*Your objective:*
Your answer should be each line of the entries that contains the word "repeat", copied in full.

*Records for this task:*

Lemma oldest_live tag s t : types_ok s → oldest_of tag s = Some t →
  t ∈ sm_types s ∧ t_tag t = Some tag ∧ t_removed t = false ∧ live_type (t_name t) s = Some t.
Proof.
  intros [_ Hn] Hl. unfold oldest_of in Hl. apply last_Some in Hl as [l Hl].
  assert (Hin : t ∈ left_of tag s) by (unfold left_of; rewrite Hl; apply elem_of_app; right; by left).
  apply list_elem_of_filter in Hin as [[Ht Hr] Hin]. split_and!; try done. unfold live_type.
  destruct (list_find _ _) as [[i u]|] eqn:Hf; cbn.
  - apply list_find_Some in Hf as (Hi & [Hun Hur] & _). f_equal. apply Hn; try done. by eapply list_elem_of_lookup_2.
  - apply list_find_None in Hf. rewrite Forall_forall in Hf. by destruct (Hf t Hin).
Qed.
(** A type unregistered and drained is out of the registry. *)
Lemma removed_unlinked (t : rtype) (ts : list rtype) :
  filter (λ u, t_id u ≠ t_id t) (map (λ u, if decide (t_id u = t_id t) then u <| t_removed := true |> else u) ts) =
  filter (λ u, t_id u ≠ t_id t) ts.
Proof.
  induction ts as [|u ts IH]; [done|]. cbn [map]. rewrite !filter_cons. destruct (decide (t_id u = t_id t)) as [E|E].
  - rewrite decide_False by (intros Hu; by apply Hu). rewrite decide_False by (intros Hu; by apply Hu). done.
  - rewrite decide_True, decide_True by done. by rewrite IH.
Qed.
Lemma unlink_types_ok id s : types_ok s → types_ok (unlink_type id s).
Proof.
  intros [Hnd Hn]. split.
  - change (NoDup (t_id <$> filter (λ t, t_id t ≠ id) (sm_types s))). revert Hnd. clear Hn. induction (sm_types s) as [|t ts IH]; [done|].
    rewrite fmap_cons. intros [Ht Hnd]%NoDup_cons. rewrite filter_cons. destruct (decide _); [|by apply IH]. rewrite fmap_cons.
    constructor; [|by apply IH]. intros (u & Hu & [_ Hin]%list_elem_of_filter)%list_elem_of_fmap. apply Ht. rewrite Hu. by apply list_elem_of_fmap_2.
  - intros t u [_ Ht]%list_elem_of_filter [_ Hu]%list_elem_of_filter. by apply Hn.
Qed.
Lemma left_fewer tag s t : types_ok s → t ∈ left_of tag s → (length (left_of tag (unlink_type (t_id t) s)) < length (left_of tag s))%nat.
Proof.
  intros _ [Hp Hin]%list_elem_of_filter. apply (filter_drops _ (λ u, t_id u ≠ t_id t) _ t); [done..|]. by intros [].
Qed.

(** The loop ends: nothing of the load is left, or the engine refused. *)
Definition refused busy (tag : N) s : Prop := ∃ t, oldest_of tag s = Some t ∧
  (unregister_type (busy (t_name t)) (t_name t) (Some tag) s).1 ∉ [GPTPS_OK; GPTPS_E_NOTFOUND].
Lemma unwind_ends fuel busy tag s : types_ok s → (length (left_of tag s) < fuel)%nat →
  let s' := unwind_types fuel busy tag s in oldest_of tag s' = None ∨ refused busy tag s'.
Proof.
  revert s. induction fuel as [|fuel IH]; intros s Hok Hlen; [lia|]. cbn [unwind_types].
  destruct (oldest_of tag s) as [t|] eqn:Ho; [|by left]. destruct (oldest_live tag s t Hok Ho) as (Hin & Ht & Hr & Hl).
  destruct (unregister_type (busy (t_name t)) (t_name t) (Some tag) s) as [st s1] eqn:Eu.
  assert (Eu' := Eu). unfold unregister_type in Eu'. rewrite Hl, bool_decide_false in Eu' by (intros [_ []]; done).
  destruct (sm_stopping s); [injection Eu' as <- <-; rewrite !decide_False by done; right; exists t; split; [done|rewrite Eu; by intros Hx%list_elem_of_In; destruct Hx as [|[]]]|].
  destruct (busy (t_name t)) eqn:Eb; [injection Eu' as <- <-; rewrite !decide_False by done; right; exists t; split; [done|rewrite Eb, Eu; by intros Hx%list_elem_of_In; destruct Hx as [|[]]]|].
  injection Eu' as <- <-. rewrite decide_True by done.
  match goal with |- context [unlink_type (t_id t) ?x] => assert (E : unlink_type (t_id t) x = unlink_type (t_id t) s) end.
  { unfold unlink_type. destruct s. cbn. f_equal. apply removed_unlinked. }
  rewrite E. apply IH; [by apply unlink_types_ok|].
  assert (Hf : t ∈ left_of tag s) by (by apply list_elem_of_filter). pose proof (left_fewer tag s t Hok Hf). lia.
Qed.

(** The loop is a run of its sections. *)
Lemma unwind_runs fuel busy tag st tid w : types_ok (aw_s w) → (length (left_of tag (aw_s w)) < fuel)%nat →
  at_ w tid (Unwinding tag st) →
  ∃ w', rtc aw_step w w' ∧ aw_s w' = unwind_types fuel busy tag (aw_s w) ∧ aw_loads w' = <[tid := Leaving st]> (aw_loads w).
Proof.
  revert w. induction fuel as [|fuel IH]; intros w Hok Hlen Hat; [lia|]. cbn [unwind_types].
  destruct (oldest_of tag (aw_s w)) as [t|] eqn:Ho.
  2: { eexists. split; [eapply rtc_once, step_loads, load_unwound; [exact Hat|done]|done]. }
  destruct (oldest_live tag (aw_s w) t Hok Ho) as (Hin & Ht & Hr & Hl).
  set (w1 := to tid (Removing tag st (t_name t)) (aw_s w) w).
  assert (H1 : aw_step w w1) by (eapply step_loads, load_scans; done).
  assert (Hat1 : at_ w1 tid (Removing tag st (t_name t))) by apply lookup_insert_eq.
  destruct (unregister_type (busy (t_name t)) (t_name t) (Some tag) (aw_s w)) as [st1 s1] eqn:Eu.
  assert (Eu' := Eu). unfold unregister_type in Eu'. rewrite Hl, bool_decide_false in Eu' by (intros [_ []]; done).
  assert (Hstuck : st1 ∉ [GPTPS_OK; GPTPS_E_NOTFOUND] → s1 = aw_s w →
    ∃ w', rtc aw_step w w' ∧ aw_s w' = (if decide (st1 = GPTPS_OK) then unwind_types fuel busy tag (unlink_type (t_id t) s1)
      else if decide (st1 = GPTPS_E_NOTFOUND) then unwind_types fuel busy tag s1 else s1) ∧ aw_loads w' = <[tid := Leaving st]> (aw_loads w)).
  { intros Hno ->. rewrite !decide_False by (intros ->; apply Hno; rewrite !elem_of_cons; tauto).
    eexists. split; [eapply rtc_l; [exact H1|]; eapply rtc_once, step_loads, (load_stuck tid w1 tag st _ (busy (t_name t))); [exact Hat1|]; change (aw_s w1) with (aw_s w); by rewrite Eu|].
    split; [done|]. change (<[tid := Leaving st]> (<[tid := Removing tag st (t_name t)]> (aw_loads w)) = <[tid := Leaving st]> (aw_loads w)). by rewrite insert_insert_eq. }
  destruct (sm_stopping (aw_s w)); [injection Eu' as <- <-; apply Hstuck; [by intros Hx%list_elem_of_In; destruct Hx as [|[]]|done]|].
  destruct (busy (t_name t)) eqn:Eb; [injection Eu' as <- <-; apply Hstuck; [by intros Hx%list_elem_of_In; destruct Hx as [|[]]|done]|].
  injection Eu' as <- <-. rewrite decide_True by done. clear Hstuck.
  match goal with |- context [unlink_type (t_id t) ?x] => set (s1 := x) in *; assert (E : unlink_type (t_id t) s1 = unlink_type (t_id t) (aw_s w)) end.
  { unfold s1, unlink_type. destruct (aw_s w). cbn. f_equal. apply removed_unlinked. }
  set (w2 := to tid (Draining tag st (t_id t)) (unregister_type false (t_name t) (Some tag) (aw_s w1)).2 w1).
  assert (H2 : aw_step w1 w2) by (apply (step_loads tid), (load_removes tid w1 tag st (t_name t) t false); [exact Hat1|exact Hl|change (aw_s w1) with (aw_s w); by rewrite Eu]).
  assert (Hat2 : at_ w2 tid (Draining tag st (t_id t))) by apply lookup_insert_eq.
  set (w3 := to tid (Unwinding tag st) (unlink_type (t_id t) (aw_s w2)) w2).
  assert (H3 : aw_step w2 w3) by (by eapply step_loads, load_drained).
  assert (Es : aw_s w3 = unlink_type (t_id t) (aw_s w)).
  { change (aw_s w3) with (unlink_type (t_id t) (unregister_type false (t_name t) (Some tag) (aw_s w)).2). by rewrite Eu. }
  destruct (IH w3) as (w' & Hrun & Hs & Hloads).
  - rewrite Es. by apply unlink_types_ok.
  - rewrite Es. assert (Hf : t ∈ left_of tag (aw_s w)) by (by apply list_elem_of_filter). pose proof (left_fewer tag (aw_s w) t Hok Hf). lia.
  - apply lookup_insert_eq.
  - exists w'. split; [eapply rtc_l; [exact H1|]; eapply rtc_l; [exact H2|]; by eapply rtc_l; [exact H3|]|].
    split; [by rewrite Hs, Es, E|]. rewrite Hloads.
    change (aw_loads w3) with (<[tid := Unwinding tag st]> (<[tid := Draining tag st (t_id t)]> (<[tid := Removing tag st (t_name t)]> (aw_loads w)))).
    by rewrite !insert_insert_eq.
Qed.

(** ** Types in every run *)

Lemma flag_types_ok id s : types_ok s →
  types_ok (s <| sm_types ::= map (λ u, if decide (t_id u = id) then u <| t_removed := true |> else u) |>).
Proof.
  set (f := λ u : rtype, if decide (t_id u = id) then u <| t_removed := true |> else u).
  assert (Hf : ∀ u, t_id (f u) = t_id u ∧ t_name (f u) = t_name u ∧ (t_removed (f u) = false → f u = u)).
  { intros u. unfold f. by destruct (decide (t_id u = id)). }
  intros [Hnd Hn]. split.
  - change (NoDup (t_id <$> (f <$> sm_types s))). rewrite <-list_fmap_compose.
    rewrite (list_fmap_ext _ t_id); [done|]. intros i u _. by destruct (Hf u).
  - intros t u. change (t ∈ f <$> sm_types s → u ∈ f <$> sm_types s → t_removed t = false → t_removed u = false → t_name t = t_name u → t = u).
    intros (t0 & -> & Ht)%list_elem_of_fmap (u0 & -> & Hu)%list_elem_of_fmap Hrt Hru.
    destruct (Hf t0) as (_ & _ & Et), (Hf u0) as (_ & _ & Eu). pose proof (Et Hrt) as E1. pose proof (Eu Hru) as E2.
    rewrite E1 in Hrt |- *. rewrite E2 in Hru |- *. by apply Hn.
Qed.
Lemma unregister_types_ok busy name tag s : types_ok s → types_ok (unregister_type busy name tag s).2.
Proof.
  intros Hok. unfold unregister_type. destruct (sm_stopping s); [done|]. destruct (live_type name s) as [t|]; [|done].
  destruct (bool_decide _); [done|]. destruct busy; [done|]. by apply flag_types_ok.
Qed.
Lemma types_ok_same s s' : sm_types s' = sm_types s → types_ok s → types_ok s'.
Proof. unfold types_ok. by intros ->. Qed.
Lemma call_types_ok tid s s' : types_ok s → seam_call tid s s' → types_ok s'.
Proof.
  intros Hok Hc. destruct Hc; try done.
  - unfold gptps_register_observer, register_hook. by repeat case_match.
  - unfold gptps_register_constraint, register_hook. by repeat case_match.
  - unfold gptps_unregister_observer. destruct (fn =? 0); [done|]. by destruct (unlink_hook _ _ _).
  - unfold gptps_unregister_constraint. destruct (fn =? 0); [done|]. by destruct (unlink_hook _ _ _).
  - unfold register_type. destruct (live_type name s) as [t|] eqn:El; [done|]. destruct Hok as [Hnd Hn].
    assert (Hno : ∀ u, u ∈ sm_types s → t_removed u = false → t_name u ≠ name).
    { unfold live_type in El. apply fmap_None, list_find_None in El. rewrite Forall_forall in El. intros u Hu Hr Hnm. by apply (El u Hu). }
    split; [by constructor|]. intros t u [->|Ht]%elem_of_cons [->|Hu]%elem_of_cons Hrt Hru Hnm; [done| | |by apply Hn].
    + by destruct (Hno u Hu Hru).
    + by destruct (Hno t Ht Hrt).
  - by apply unregister_types_ok.
  - by apply unlink_types_ok.
  - unfold gptps_register_setting. destruct sealed; [done|]. destruct (negb _); [done|].
    destruct (settings_add_owned _ _ _ _) as [r st]. by destruct (decide (st = GPTPS_OK)).
Qed.
Lemma step_types_ok w w' : types_ok (aw_s w) → aw_step w w' → types_ok (aw_s w').
Proof.
  intros Hok Hs. revert Hok. destruct Hs as [tid x x' Hs|tid x s' Hact Hc|tid x fn ud owner replace st s' Hact Hs|x name node s' Hd|x node st Hin]; intros Hok.
  - destruct Hs; try done.
    + unfold load_claim. destruct (sm_stopping _) eqn:E1; [done|]. by destruct (sm_loading _) eqn:E2.
    + apply (types_ok_same (aw_s x)); [|done]. by destruct (unwind_fields tag (aw_s x)) as (_ & _ & _ & _ & _ & E & _).
    + by apply (unregister_types_ok busy name (Some tag)).
    + by apply (unlink_types_ok id).
  - by apply (call_types_ok tid (aw_s x)).
  - apply (types_ok_same (aw_s x)); [|done]. unfold gptps_set_scheduler_ex in Hs. destruct (_ && _ && _); [by injection Hs as <- <-|].
    destruct (bool_decide _); by injection Hs as <- <-.
  - by destruct (disable_begin_sets name (aw_s x) node s' Hd) as [-> _].
  - unfold disable_end. by destruct (decide (st = GPTPS_OK)).
Qed.
Lemma reachable_types w : aw_reachable w → types_ok (aw_s w).
Proof.
  intros H. apply (rtc_ind_r (λ w, types_ok (aw_s w))) in H; [done| |].
  - split; [by constructor|]. by intros t u ?%elem_of_nil.
  - intros y z _ Hs HI. by eapply step_types_ok.
Qed.
Lemma run_types w w' : types_ok (aw_s w) → rtc aw_step w w' → types_ok (aw_s w').
Proof. intros Hok Hrun. induction Hrun as [|x y z Hs _ IH]; [done|]. by apply IH, (step_types_ok x). Qed.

*Solution to the exercise:*
  - unfold gptps_register_observer, register_hook. by repeat case_match.
  - unfold gptps_register_constraint, register_hook. by repeat case_match.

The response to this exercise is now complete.